## Exercise details
Copy each line from the data that has the word "Theorem" in it.
---+---
(* ===== verification/TypesSpec.v ===== *)
(** * The table of the structures is well formed

    The laws that [EncStructSpec.v] requires of a table of structures are decided by
    computation, and hold of the table of [Types.v]. *)

From Stdlib Require Import ZArith Lia.
From Stdlib Require Import Strings.Byte.
From stdpp Require Import prelude.
From S2P Require Import Prelude Common Buffer Codec EncScalar EncString EncNodeId EncText EncArray EncExtObj EncVariant EncVariantSpec.
From S2P Require Import EncStruct EncStructSpec Types.

Open Scope Z_scope.

(** ** Deciding the laws *)

Section Decide.
Context `{KnownTypes}.

Definition element_okb (d : SOPC_EncodeableType_FieldDescriptor) : bool :=
  if isBuiltIn d then is_array_id (field_id d) else negb (is_null (SOPC_KnownEncodeableTypes (field_type d))).

Lemma element_okb_ok d : element_okb d = true -> element_ok d.
Proof. unfold element_okb, element_ok. destruct (isBuiltIn d); [done|]. by destruct (SOPC_KnownEncodeableTypes (field_type d)). Qed.

(** The structures that are nested by value. *)
Fixpoint by_value (descs : list SOPC_EncodeableType_FieldDescriptor) : list nat :=
  match descs with
  | [] => []
  | d :: ds =>
      if isArrayLength d then match ds with [] => [] | _ :: ds => by_value ds end
      else if isBuiltIn d then by_value ds
      else field_type d :: by_value ds
  end.

(** The depth of a structure. *)
Fixpoint rank_fuel (fuel : nat) (ty : nat) : nat :=
  match fuel, SOPC_KnownEncodeableTypes ty with
  | S fuel, Some t => S (foldr Nat.max O (map (rank_fuel fuel) (by_value (Fields t))))
  | _, _ => O
  end.

Context (rank : nat -> nat).

Fixpoint descs_wfb (r : nat) (descs : list SOPC_EncodeableType_FieldDescriptor) : bool :=
  match descs with
  | [] => true
  | d :: ds =>
      if isArrayLength d then
        match ds with
        | [] => false
        | a :: ds => isToEncode d && length_field d && element_okb a && descs_wfb r ds
        end
      else element_okb d && (isBuiltIn d || (rank (field_type d) <? r)%nat) && descs_wfb r ds
  end.

Lemma descs_wfb_ok r descs : descs_wfb r descs = true -> descs_wf rank r descs.
Proof.
  assert (forall n ds, (length ds <= n)%nat -> descs_wfb r ds = true -> descs_wf rank r ds) as X; [|by apply (X (length descs))].
  clear descs. induction n as [|n IH]; intros [|d ds] L E; try apply descs_nil; simpl in *; [lia|].
  destruct (isArrayLength d) eqn:Ea.
  - destruct ds as [|a ds]; [done|]. rewrite !andb_true_iff in E. destruct E as [[[E1 E2] E3] E4].
    apply descs_array; [done..|by apply element_okb_ok|]. apply IH; [simpl in *; lia|done].
  - rewrite !andb_true_iff in E. destruct E as [[E1 E2] E3]. apply descs_field; [done|by apply element_okb_ok| |].
    + intros Eb. rewrite Eb in E2. by apply Nat.ltb_lt.
    + apply IH; [lia|done].
Qed.

End Decide.

(** ** The table *)

Definition type_count : nat := length g_KnownEncodeableTypes.

Definition OpcUa_rank : nat -> nat := rank_fuel 8.

Definition type_okb (ty : nat) : bool :=
  match SOPC_KnownEncodeableTypes ty with
  | Some t => (OpcUa_rank ty <? 8)%nat && descs_wfb OpcUa_rank (OpcUa_rank ty) (Fields t)
  | NULL => false
  end.

Lemma types_okb : forallb type_okb (seq 0 type_count) = true.
Proof. vm_compute. reflexivity. Qed.

Lemma known_index ty t : SOPC_KnownEncodeableTypes ty = Some t -> ty ∈ seq 0 type_count.
Proof.
  intros E. apply elem_of_seq. split; [lia|]. apply nth_error_Some. unfold SOPC_KnownEncodeableTypes in E. cbn in E. by rewrite E.
Qed.

Lemma type_ok ty t : SOPC_KnownEncodeableTypes ty = Some t ->
  (OpcUa_rank ty < 8)%nat /\ descs_wf OpcUa_rank (OpcUa_rank ty) (Fields t).
Proof.
  intros E. pose proof types_okb as A. rewrite forallb_forall in A. specialize (A ty). unfold type_okb in A. rewrite E in A.
  assert (In ty (seq 0 type_count)) as Hi by (apply list_elem_of_In; by eapply known_index).
  apply A, andb_true_iff in Hi as [L W]. split; [by apply Nat.ltb_lt|by apply descs_wfb_ok].
Qed.

#[export] Instance OpcUa_Laws : TypesLaws.
Proof.
  exists OpcUa_rank; [|by intros ty t E; apply type_ok].
  intros ty. destruct (SOPC_KnownEncodeableTypes ty) as [t|] eqn:E; [by eapply type_ok|].
  unfold OpcUa_rank. cbn [rank_fuel]. rewrite E. cbn. lia.
Qed.

(** ** Identifiers *)

Definition type_ids : list Z := flat_map (fun t => [Struct_TypeId t; Struct_BinaryEncodingTypeId t]) g_KnownEncodeableTypes.

Lemma type_ids_unique : NoDup type_ids.
Proof. refine (bool_decide_unpack (NoDup type_ids) _). vm_compute. constructor. Qed.

Lemma type_ids_range : Forall (in_u 32) type_ids.
Proof.
  assert (forallb (fun n => (0 <=? n) && (n <? 2 ^ 32)) type_ids = true) as E by (vm_compute; reflexivity).
  apply Forall_forall. intros n Hn. rewrite forallb_forall in E. apply list_elem_of_In, E in Hn. unfold in_u. lia.
Qed.
(* ===== verification/Registry.v ===== *)
(** * Registry of the encodeable types

    Model of the first part of [src/src/Common/opcua_types/sopc_encodeabletype.c]: the
    search of a descriptor by an identifier, in the table of the known types and then
    in the types that the user registered; the registration and its removal.  The
    global variable [g_UserEncodeableTypes] is a hash table of [Dict.v], created at
    the first registration and deleted with its last item. *)

From Stdlib Require Import ZArith Lia.
From Stdlib Require Import Strings.Byte.
From stdpp Require Import prelude gmap.
From S2P Require Import Prelude Common Buffer Codec EncScalar EncString EncNodeId EncText EncArray EncExtObj EncVariant.
From S2P Require Import EncStruct Dict.

Open Scope Z_scope.

(** ** Keys and values of the table *)

(** A pointer to a key: the null pointer, the address [0xFFFFFFFE], which is only
    compared, or a key with an identifier. *)
Inductive SOPC_EncodeableType_UserTypeKey :=
| NullKey
| TombstoneKey
| UserKey (typeId : Z).

#[export] Instance UserTypeKey_eq_dec : EqDecision SOPC_EncodeableType_UserTypeKey.
Proof. solve_decision. Defined.

Record SOPC_EncodeableType_UserTypeValue := mkUserTypeValue {
  encoder : ptr SOPC_EncodeableType
}.

#[export] Instance user_types : Stored := {|
  Key := SOPC_EncodeableType_UserTypeKey;
  Value := ptr SOPC_EncodeableType_UserTypeValue;
  Free_Fct := unit;
  null_key := NullKey;
  null_value := NULL
|}.

(** The functions are only called on keys that can be dereferenced. *)
Definition typeId_hash (k : SOPC_EncodeableType_UserTypeKey) : Z :=
  match k with UserKey typeId => typeId | _ => 0 end.

Definition typeId_equal (a b : SOPC_EncodeableType_UserTypeKey) : bool :=
  match a, b with
  | UserKey a, UserKey b => a =? b
  | NullKey, NullKey | TombstoneKey, TombstoneKey => true
  | _, _ => false
  end.

Section Registry.
Context `{Allocator} `{KnownTypes}.

(** The value of [g_UserEncodeableTypes]. *)
Definition registry : Type := ptr SOPC_Dict.

(** [sizeof(SOPC_EncodeableType_UserTypeKey)] and of the value *)
Definition sizeof_UserTypeKey : Z := 4.
Definition sizeof_UserTypeValue : Z := 8.

(** ** Search *)

Definition has_id (typeId : Z) (t : SOPC_EncodeableType) : bool :=
  (typeId =? Struct_TypeId t) || (typeId =? Struct_BinaryEncodingTypeId t).

(** The loop over the known types, from [idx]; the null pointer ends the table. *)
Fixpoint search_known (types : list SOPC_EncodeableType) (idx : Z) (typeId : Z) : ptr SOPC_EncodeableType :=
  match types with
  | [] => NULL
  | current :: types =>
      if has_id typeId current then Some current
      else if idx <? UINT32_MAX then search_known types (idx + 1) typeId
      else NULL
  end.

Definition SOPC_EncodeableType_GetEncodeableType (g : registry) (typeId : Z) : res (ptr SOPC_EncodeableType) :=
  match search_known known_types 0 typeId with
  | Some result => Ret (Some result)
  | NULL =>
      if is_null g then Ret NULL
      else
        let* (userCoder, found) := SOPC_Dict_Get g (UserKey typeId) in
        match userCoder with
        | Some pValue =>
            if found then
              assert! negb (is_null (encoder pValue)) in
              Ret (encoder pValue)
            else Ret NULL
        | NULL => Ret NULL
        end
  end.

(** ** Registration *)

(** Returns the status and the table; the memory of a key and of a value that could
    not be inserted is freed. *)
Definition insertKeyInUserTypes (g : registry) (pEncoder : ptr SOPC_EncodeableType) (typeId : Z) : res (SOPC_ReturnStatus * registry) :=
  if negb (alloc_ok sizeof_UserTypeKey) then Ret (SOPC_STATUS_OUT_OF_MEMORY, g)
  else if negb (alloc_ok sizeof_UserTypeValue) then Ret (SOPC_STATUS_OUT_OF_MEMORY, g)
  else
    let* (inserted, g, _) := SOPC_Dict_Insert g (UserKey typeId) (Some (mkUserTypeValue pEncoder)) in
    Ret (if inserted : bool then SOPC_STATUS_OK else SOPC_STATUS_NOK, g).

(** The table is created when there is none. *)
Definition create_registry (g : registry) : res (SOPC_ReturnStatus * registry) :=
  match g with
  | Some _ => Ret (SOPC_STATUS_OK, g)
  | NULL =>
      match SOPC_Dict_Create NullKey typeId_hash typeId_equal (Some tt) (Some tt) with
      | NULL => Ret (SOPC_STATUS_OUT_OF_MEMORY, NULL)
      | Some d =>
          let* g := SOPC_Dict_SetTombstoneKey (Some d) TombstoneKey in
          Ret (SOPC_STATUS_OK, g)
      end
  end.

Definition SOPC_EncodeableType_AddUserType (g : registry) (pEncoder : ptr SOPC_EncodeableType) : res (SOPC_ReturnStatus * registry) :=
  match pEncoder with
  | NULL => Ret (SOPC_STATUS_INVALID_PARAMETERS, g)
  | Some e =>
      let* prevEncoder := SOPC_EncodeableType_GetEncodeableType g (Struct_TypeId e) in
      if negb (is_null prevEncoder) then Ret (SOPC_STATUS_NOT_SUPPORTED, g)
      else
        let* (result, g) := create_registry g in
        if is_ok result then
          let* (result, g) := insertKeyInUserTypes g pEncoder (Struct_TypeId e) in
          if is_ok result then insertKeyInUserTypes g pEncoder (Struct_BinaryEncodingTypeId e)
          else Ret (result, g)
        else Ret (result, g)
  end.

Definition SOPC_EncodeableType_RemoveUserType (g : registry) (pEncoder : ptr SOPC_EncodeableType) : res (SOPC_ReturnStatus * registry) :=
  match pEncoder, g with
  | NULL, _ => Ret (SOPC_STATUS_INVALID_PARAMETERS, g)
  | _, NULL => Ret (SOPC_STATUS_INVALID_PARAMETERS, g)
  | Some e, Some _ =>
      let* (prevEncoder, _) := SOPC_Dict_GetKey g (UserKey (Struct_TypeId e)) in
      if decide (prevEncoder = NullKey) then Ret (SOPC_STATUS_INVALID_PARAMETERS, g)
      else
        let* (g, _) := SOPC_Dict_Remove g (UserKey (Struct_TypeId e)) in
        let* (g, _) := SOPC_Dict_Remove g (UserKey (Struct_BinaryEncodingTypeId e)) in
        let* d := deref g in
        if SOPC_Dict_Size d =? 0 then Ret (SOPC_STATUS_OK, NULL) else Ret (SOPC_STATUS_OK, g)
  end.

End Registry.
(** C21: the removal of a type that was registered leaves the searches as they were
    before its registration; when it was the only one, the table is deleted.  A second
    removal is refused.  The two identifiers of the type differ and, before the
    registration, no type of the user had its encoding identifier: otherwise this one is
    lost ([shared_encoding_id_is_lost]). *)
Theorem registry_add_remove g e g' : zlen known_types <= UINT32_MAX + 1 -> Registry_Inv g -> room g 4 -> new_ids g e ->
  SOPC_EncodeableType_AddUserType g (Some e) = Ret (SOPC_STATUS_OK, g') ->
  exists g'', SOPC_EncodeableType_RemoveUserType g' (Some e) = Ret (SOPC_STATUS_OK, g'') /\ Registry_Inv g'' /\
    (forall typeId, resolve g'' typeId = resolve g typeId) /\ (g = NULL -> g'' = NULL) /\
    SOPC_EncodeableType_RemoveUserType g'' (Some e) = Ret (SOPC_STATUS_INVALID_PARAMETERS, g'').
Proof.
  intros L R B N A. assert (room g 2) as B2 by (destruct g; simpl in *; [lia|done]). pose proof N as [Ne Nb].
  destruct (resolve g (Struct_TypeId e)) as [t|] eqn:Et.
  { unfold SOPC_EncodeableType_AddUserType in A. rewrite Get_resolve, Et in A by done. done. }
  assert (user_lookup g (Struct_TypeId e) = None) as Nu by (unfold resolve in Et; by destruct (find _ _)).
  destruct (Add_spec g e L R B2 N Et) as (st & g1 & E1 & X). rewrite A in E1. injection E1 as <- <-.
  destruct g' as [d|]; [|by destruct X]. destruct X as (m & Rd & V & Bd & Em). cbn [is_ok] in Em. subst m.
  pose proof (user_lookup_None g _ R Nu) as Mu. pose proof (user_lookup_None g _ R Nb) as Mb.
  destruct (Remove_known d _ e Rd) as (g'' & E2 & X).
  { specialize (Bd B). lia. }
  { unfold with_type. rewrite lookup_insert_ne by (simpl; congruence). rewrite lookup_insert_eq. by eexists. }
  rewrite with_type_delete in X by done.
  assert (user_map g'' = user_map g) as Em by (destruct g''; [by destruct X as [(_ & _ & _ & _ & <-) _]|by simpl]).
  assert (Registry_Inv g'') as R''.
  { destruct g'' as [d'|]; [|by split]. apply (is_registry_inv d' (user_map g)); [apply X|]. by apply Registry_values. }
  exists g''. split; [done|]. split; [done|]. split; [by intros i; unfold resolve, user_lookup; rewrite Em|].
  split; [intros ->; destruct g''; [by destruct X|done]|]. apply Remove_unknown; [done|]. unfold user_lookup in *. by rewrite Em.
Qed.

End Properties.

(** ** The table of the services *)

Definition ids_of (t : SOPC_EncodeableType) : list Z := [Struct_TypeId t; Struct_BinaryEncodingTypeId t].

Lemma has_id_spec typeId t : has_id typeId t = true <-> typeId ∈ ids_of t.
Proof. unfold has_id, ids_of. rewrite orb_true_iff, !Z.eqb_eq, !elem_of_cons, elem_of_nil. tauto. Qed.

Lemma find_unique types t typeId : NoDup (flat_map ids_of types) -> t ∈ types -> typeId ∈ ids_of t -> find (has_id typeId) types = Some t.
Proof.
  induction types as [|u types IH]; [by intros _ ?%not_elem_of_nil|]. cbn [flat_map find]. intros N Ht Hi.
  apply NoDup_app in N as (_ & Nd & N). apply elem_of_cons in Ht as [<-|Ht].
  - apply has_id_spec in Hi. by rewrite Hi.
  - destruct (has_id typeId u) eqn:Eu; [|by apply IH]. exfalso. apply has_id_spec in Eu. apply (Nd typeId Eu).
    apply list_elem_of_In, in_flat_map. exists t. by rewrite <- !list_elem_of_In.
Qed.

(** Every structure of the services is found by its identifier and by the
    identifier of its encoding, whatever the user registered. *)
Theorem known_types_found `{Allocator} g t : Registry_Inv g -> t ∈ g_KnownEncodeableTypes ->
  SOPC_EncodeableType_GetEncodeableType g (Struct_TypeId t) = Ret (Some t) /\
  SOPC_EncodeableType_GetEncodeableType g (Struct_BinaryEncodingTypeId t) = Ret (Some t).
Proof.
  intros R Ht. assert (zlen known_types <= UINT32_MAX + 1) as L by (vm_compute; discriminate).
  rewrite !Get_resolve by done. unfold resolve.
  rewrite !(find_unique g_KnownEncodeableTypes t); try done; try apply type_ids_unique; [apply list_elem_of_further|]; apply list_elem_of_here.
Qed.

(** ** Examples *)

Section Demo.
#[local] Existing Instance serving_allocator.

Definition demo_type (id enc : Z) : SOPC_EncodeableType := mkEncodeableType id enc NULL 8 [].

Definition demo_registry (e : SOPC_EncodeableType) : registry :=
  match SOPC_EncodeableType_AddUserType NULL (Some e) with Ret (_, g) => g | Fault _ => NULL end.

Lemma empty_registry_inv : Registry_Inv NULL.
Proof. by split. Qed.

Lemma registry_search_witness :
  SOPC_EncodeableType_GetEncodeableType NULL 258 = Ret (resolve NULL 258) /\
  (forall t, find (has_id 258) known_types = Some t -> resolve NULL 258 = Some t).
Proof. apply (registry_search NULL 258); [vm_compute; discriminate|apply empty_registry_inv]. Defined.

Lemma registry_add_witness :
  exists st g', SOPC_EncodeableType_AddUserType NULL (Some (demo_type 900001 900003)) = Ret (st, g') /\ Registry_Inv g'.
Proof.
  destruct (registry_add NULL (demo_type 900001 900003)) as (st & g' & E & R & _);
    [vm_compute; discriminate|apply empty_registry_inv|exact I|by split|]. exists st, g'. by split.
Defined.

Lemma registry_add_remove_witness :
  exists g'', SOPC_EncodeableType_RemoveUserType (demo_registry (demo_type 900001 900003)) (Some (demo_type 900001 900003)) =
    Ret (SOPC_STATUS_OK, g'') /\ g'' = NULL.
Proof.
  destruct (registry_add_remove NULL (demo_type 900001 900003) (demo_registry (demo_type 900001 900003))) as (g'' & E & _ & _ & N & _);
    [vm_compute; discriminate|apply empty_registry_inv|exact I|by split|vm_compute; reflexivity|]. exists g''. split; [exact E|by apply N].
Defined.

Lemma known_types_found_witness :
  SOPC_EncodeableType_GetEncodeableType NULL (Struct_TypeId OpcUa_Node_EncodeableType) = Ret (Some OpcUa_Node_EncodeableType) /\
  SOPC_EncodeableType_GetEncodeableType NULL (Struct_BinaryEncodingTypeId OpcUa_Node_EncodeableType) = Ret (Some OpcUa_Node_EncodeableType).
Proof.
  apply (known_types_found NULL OpcUa_Node_EncodeableType empty_registry_inv). refine (list_elem_of_lookup_2 _ 1 _ _). reflexivity.
Defined.

(** The registration does not look whether the identifier of the encoding is
    used.  When two types share it, the second takes it, and its removal leaves the
    first type without it. *)
Theorem shared_encoding_id_is_lost :
  let a := demo_type 900001 900003 in
  let b := demo_type 900002 900003 in
  (let* (s1, g) := SOPC_EncodeableType_AddUserType NULL (Some a) in
   let* before := SOPC_EncodeableType_GetEncodeableType g 900003 in
   let* (s2, g) := SOPC_EncodeableType_AddUserType g (Some b) in
   let* during := SOPC_EncodeableType_GetEncodeableType g 900003 in
   let* (s3, g) := SOPC_EncodeableType_RemoveUserType g (Some b) in
   let* first := SOPC_EncodeableType_GetEncodeableType g 900001 in
   let* after := SOPC_EncodeableType_GetEncodeableType g 900003 in
   Ret ([s1; s2; s3], before, during, first, after)) =
  Ret ([SOPC_STATUS_OK; SOPC_STATUS_OK; SOPC_STATUS_OK], Some a, Some b, Some a, NULL).
Proof. vm_compute. reflexivity. Qed.

End Demo.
---+---
## Solution to this problem
Theorem registry_add_remove g e g' : zlen known_types <= UINT32_MAX + 1 -> Registry_Inv g -> room g 4 -> new_ids g e ->
Theorem known_types_found `{Allocator} g t : Registry_Inv g -> t ∈ g_KnownEncodeableTypes ->
Theorem shared_encoding_id_is_lost :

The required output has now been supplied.